* _Activity_:
The required answer is a copy of each line in the entries below that includes "right".

Top of Records for this exercise

(** C6, as the handler has it.  A five-digit code with the other fields
    present is answered 400 with a list that names the code; a six-digit
    code with the other fields passing the schema is stored and returned
    with 201; a body that passes the presence guard and fails the schema
    is answered with the message of every failing path and nothing is
    written; a body with an absent or blank field is answered with the
    flat 400 of the guard, without a list, and nothing is written. *)
Theorem create_validation_contract :
  (forall req w,
      b_erCode req = Some (js "ER12345") ->
      present (b_name req) -> present (b_productLine req) ->
      present (b_description req) -> present (b_modelNumber req) ->
      exists errs,
        fst (createSubmission req w) =
          inr (mkResponse 400 (Failure "Validation failed" (Some errs) None))
        /\ In "ER Code format must be ER followed by 6 digits" errs
        /\ docs (snd (createSubmission req w)) = docs w)
  /\ (forall req w,
         b_erCode req = Some (js "ER123456") ->
         pathError (s_name formSubmissionSchema) (sanitize <$> b_name req)
           = None ->
         pathError (s_productLine formSubmissionSchema)
           (sanitize <$> b_productLine req) = None ->
         pathError (s_description formSubmissionSchema)
           (sanitize <$> b_description req) = None ->
         pathError (s_modelNumber formSubmissionSchema)
           (sanitize <$> b_modelNumber req) = None ->
         storeReady w ->
         exists doc,
           fst (createSubmission req w) =
             inr (mkResponse 201
                    (Stored (Some "Form submitted successfully") doc))
           /\ docs (snd (createSubmission req w)) !! _id doc = Some doc
           /\ erCode (fields doc) = js "ER123456")
  /\ (forall req w,
         is_Some (presentFields (sanitizeInput req)) ->
         schemaErrors (sanitizeInput req) <> [] ->
         fst (createSubmission req w) =
           inr (mkResponse 400
                  (Failure "Validation failed"
                     (Some (schemaErrors (sanitizeInput req))) None))
         /\ docs (snd (createSubmission req w)) = docs w
         /\ calls (snd (createSubmission req w)) = calls w)
  /\ (forall req w,
         presentFields (sanitizeInput req) = None ->
         createSubmission req w =
         (inr (mkResponse 400 (Failure "All fields are required" None None)),
          w))
  /\ (forall b msg,
         In msg (schemaErrors b) <->
         pathError (s_name formSubmissionSchema) (b_name b) = Some msg
         \/ pathError (s_productLine formSubmissionSchema) (b_productLine b)
            = Some msg
         \/ pathError (s_erCode formSubmissionSchema) (b_erCode b) = Some msg
         \/ pathError (s_description formSubmissionSchema) (b_description b)
            = Some msg
         \/ pathError (s_modelNumber formSubmissionSchema) (b_modelNumber b)
            = Some msg).
Proof.
  split; [|split; [|split; [|split]]].
  - intros req w He Hn Hp Hd Hm.
    assert (Hpres : is_Some (presentFields (sanitizeInput req))).
    { apply presentFields_present. repeat split; try assumption.
      exists (js "ER12345"). split; [exact He | discriminate]. }
    destruct Hpres as [fd Hfd].
    assert (Hin : In "ER Code format must be ER followed by 6 digits"
                    (validationErrors formSubmissionSchema fd)).
    { apply validationErrors_In. right. right. left.
      apply presentFields_Some in Hfd
        as (n & p & e & d & m & _ & _ & He' & _ & _ & _ & _ & _ & _ & _ & ->).
      rewrite He in He'. injection He' as <-. reflexivity. }
    destruct (create_invalid req w fd Hfd) as (Hr & Hd' & _).
    { intros E. rewrite E in Hin. destruct Hin. }
    exists (validationErrors formSubmissionSchema fd). auto.
  - intros req w He Hn Hp Hd Hm Hready.
    apply required_first_present in Hn as Hn', Hp as Hp', Hd as Hd',
      Hm as Hm'.
    destruct Hn' as (n & En & Tn), Hp' as (p & Ep & Tp),
      Hd' as (d & Ed & Td), Hm' as (m & Em & Tm).
    set (fd := mkFormData (sanitize n) (sanitize p)
                 (sanitize (js "ER123456")) (sanitize d) (sanitize m)).
    assert (Hfd : presentFields (sanitizeInput req) = Some fd).
    { apply presentFields_Some. exists n, p, (js "ER123456"), d, m.
      repeat split; try assumption. discriminate. }
    assert (Hok : validationErrors formSubmissionSchema fd = []).
    { rewrite En in Hn. rewrite Ep in Hp. rewrite Ed in Hd. rewrite Em in Hm.
      unfold validationErrors, pathErrors, fd. cbn [name productLine erCode
        description modelNumber omap list_omap fst snd].
      simpl fmap in Hn, Hp, Hd, Hm. rewrite Hn, Hp, Hd, Hm. reflexivity. }
    destruct (create_valid req w fd Hfd Hok Hready) as (Hr & Hdocs).
    eexists. split; [exact Hr|]. split.
    + rewrite Hdocs. simpl. apply lookup_insert_eq.
    + reflexivity.
  - intros req w [fd Hfd] Hne.
    rewrite <- (presentFields_errors req fd Hfd) in *.
    apply create_invalid; assumption.
  - intros req w. apply create_guard.
  - intros b msg. apply pathErrors_In.
Qed.

End Create.

(** ** What sanitizing does to values the client accepts *)

Module Sanitizing.

Import Server Samples.
Import RegExpFacts Shapes ValidatorFacts SanitizeFacts ServerFacts ProductLine
  Create.

Local Open Scope string_scope.






End Sanitizing.

(** ** The name rule *)

Module NameRule.

Import Samples RegExpFacts Shapes ValidatorFacts.

(** C9 as the specification words it, with the pattern [^[A-Za-z ]+$],
    fails on a name with a tab: the validator accepts it, the pattern does
    not match it. *)
Lemma tab_in_name_accepted :
  isValid (validateName tabbedName) = true
  /\ ~ (tabbedName <> [] /\ 2 <= length tabbedName
        /\ lang spec_name_re tabbedName).
Proof.
  split; [vm_compute; reflexivity|].
  intros (_ & _ & H). apply lang_plus_cls in H as [_ H].
  vm_compute in H. discriminate.
Qed.

(** C9, amended.  The name validator accepts exactly the non-empty strings
    of length at least 2 that match [^[a-zA-Z\s]+$], that is, whose
    characters are all letters or white space; an empty string, a string of
    length 1 and a string with any other character are rejected. *)
Theorem validateName_exact v :
  (isValid (validateName v) = true <->
   v <> [] /\ 2 <= length v /\ lang name_re v)
  /\ (lang name_re v <-> v <> [] /\ forallb nameChar v = true)
  /\ (v = [] \/ length v < 2 \/ (exists c, In c v /\ nameChar c = false) ->
      isValid (validateName v) = false).
Proof.
  split; [apply validateName_valid|]. split; [apply name_re_spec|].
  intros H. destruct (isValid (validateName v)) eqn:E; [|reflexivity].
  apply validateName_valid in E as (Hne & Hlen & Hlang).
  apply name_re_spec in Hlang as [_ Hall].
  destruct H as [H|[H|(c & Hc & Hn)]]; [congruence | lia |].
  rewrite forallb_forall in Hall. rewrite (Hall c Hc) in Hn. discriminate.
Qed.

Lemma validateName_exact_witness :
  isValid (validateName (js "J")) = false
  /\ isValid (validateName (js "O'Neil")) = false
  /\ isValid (validateName (js "Jane Doe")) = true.
Proof.
  split; [|split].
  - apply (proj2 (proj2 (validateName_exact (js "J")))).
    right. left. simpl. lia.
  - apply (proj2 (proj2 (validateName_exact (js "O'Neil")))).
    right. right. exists 39%N. split; [simpl; tauto | reflexivity].
  - apply (proj1 (validateName_exact (js "Jane Doe"))).
    split; [discriminate|]. split; [simpl; lia|].
    apply test_spec. reflexivity.
Defined.

End NameRule.

(** ** Concrete runs of Create *)

Module CreateRuns.

Import Server Samples ProductLine Create Sanitizing.

Local Open Scope string_scope.

Lemma present_sample (s : string) :
  trim (js s) <> [] -> present (Some (js s)).
Proof. intros H. exists (js s). split; [reflexivity | exact H]. Qed.

Lemma productLine_client_server_disjoint_witness :
  exists message errors,
    fst (createSubmission clientBody emptyWorld) =
      inr (mkResponse 400 (Failure message errors None))
    /\ docs (snd (createSubmission clientBody emptyWorld)) = docs emptyWorld
    /\ ((message = "All fields are required" /\ errors = None)
        \/ (message = "Validation failed"
            /\ exists errs,
                errors = Some errs
                /\ In "Please select a valid product line" errs)).
Proof.
  apply (proj2 (proj2 (proj2 (proj2 (proj2
           productLine_client_server_disjoint))))
           clientBody emptyWorld (js "AB-1234")); reflexivity.
Defined.

Lemma submittedAt_is_server_assigned_witness :
  fst (createSubmission goodBody emptyWorld) =
    inr (mkResponse 201 (Stored (Some "Form submitted successfully") goodDoc))
  /\ submittedAt goodDoc = clock emptyWorld
  /\ docs (snd (createSubmission goodBody emptyWorld)) !! _id goodDoc
     = Some goodDoc.
Proof.
  assert (H : fst (createSubmission goodBody emptyWorld) =
              inr (mkResponse 201
                     (Stored (Some "Form submitted successfully") goodDoc)))
    by (vm_compute; reflexivity).
  split; [exact H|].
  destruct (submittedAt_is_server_assigned goodBody emptyWorld _ _ H)
    as (H1 & H2 & _).
  split; [exact H1 | exact H2].
Defined.

(** C6 as the specification words it fails on a body without a name and
    with a five-digit code: the schema has two messages against it, and the
    answer is the flat 400 of the guard, which lists none. *)
Lemma guard_answers_without_field_list :
  schemaErrors (sanitizeInput namelessBody) =
    ["Name is required"; "ER Code format must be ER followed by 6 digits"]
  /\ fst (createSubmission namelessBody emptyWorld) =
       inr (mkResponse 400 (Failure "All fields are required" None None))
  /\ ~ (exists message errs,
           fst (createSubmission namelessBody emptyWorld) =
             inr (mkResponse 400 (Failure message (Some errs) None))).
Proof.
  split; [vm_compute; reflexivity|]. split; [vm_compute; reflexivity|].
  intros (message & errs & H). vm_compute in H. discriminate.
Qed.

Lemma create_validation_contract_witness :
  (exists errs,
      fst (createSubmission shortCodeBody emptyWorld) =
        inr (mkResponse 400 (Failure "Validation failed" (Some errs) None))
      /\ In "ER Code format must be ER followed by 6 digits" errs
      /\ docs (snd (createSubmission shortCodeBody emptyWorld))
         = docs emptyWorld)
  /\ (exists doc,
         fst (createSubmission goodBody emptyWorld) =
           inr (mkResponse 201
                  (Stored (Some "Form submitted successfully") doc))
         /\ docs (snd (createSubmission goodBody emptyWorld)) !! _id doc
            = Some doc
         /\ erCode (fields doc) = js "ER123456")
  /\ createSubmission namelessBody emptyWorld =
     (inr (mkResponse 400 (Failure "All fields are required" None None)),
      emptyWorld).
Proof.
  destruct create_validation_contract as (Ha & Hb & _ & Hd & _).
  split; [|split].
  - apply Ha; [reflexivity | | | |]; apply present_sample; discriminate.
  - apply Hb; try reflexivity. split; reflexivity.
  - apply Hd. reflexivity.
Defined.


End CreateRuns.

(** ** [submitForm]: retries and the message of a failure *)

Module Retry.

Import Samples.

Local Open Scope string_scope.

Lemma repeat_shift {A} (x : A) k l :
  (repeat x k ++ x :: l = x :: repeat x k ++ l)%list.
Proof.
  induction k as [|k IH]; simpl; [reflexivity|]. rewrite IH. reflexivity.
Qed.

Section Service.

Variable respond : nat -> PostBody -> Outcome.

(** A failure that is not a network error ends the call at once. *)
Lemma submitForm_no_retry fd retries e err :
  respond (length (sent e)) (mkPost fd (now e)) = Rejected err ->
  isNetworkError err = false ->
  submitForm respond fd retries e =
  (IApiResponse.mk false (failureMessage err) None, post (mkPost fd (now e)) e).
Proof.
  intros Hr Hn. destruct retries; simpl; rewrite Hr; [reflexivity|].
  rewrite Hn. reflexivity.
Qed.

Lemma submitForm_success fd retries e stored :
  respond (length (sent e)) (mkPost fd (now e)) = Resolved stored ->
  submitForm respond fd retries e =
  (IApiResponse.mk true "Form submitted successfully" (Some stored),
   post (mkPost fd (now e)) e).
Proof. intros Hr. destruct retries; simpl; rewrite Hr; reflexivity. Qed.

Bottom of Records for this exercise

* _The answer_:
    { apply validationErrors_In. right. right. left.
    right. left. simpl. lia.
    right. right. exists 39%N. split; [simpl; tauto | reflexivity].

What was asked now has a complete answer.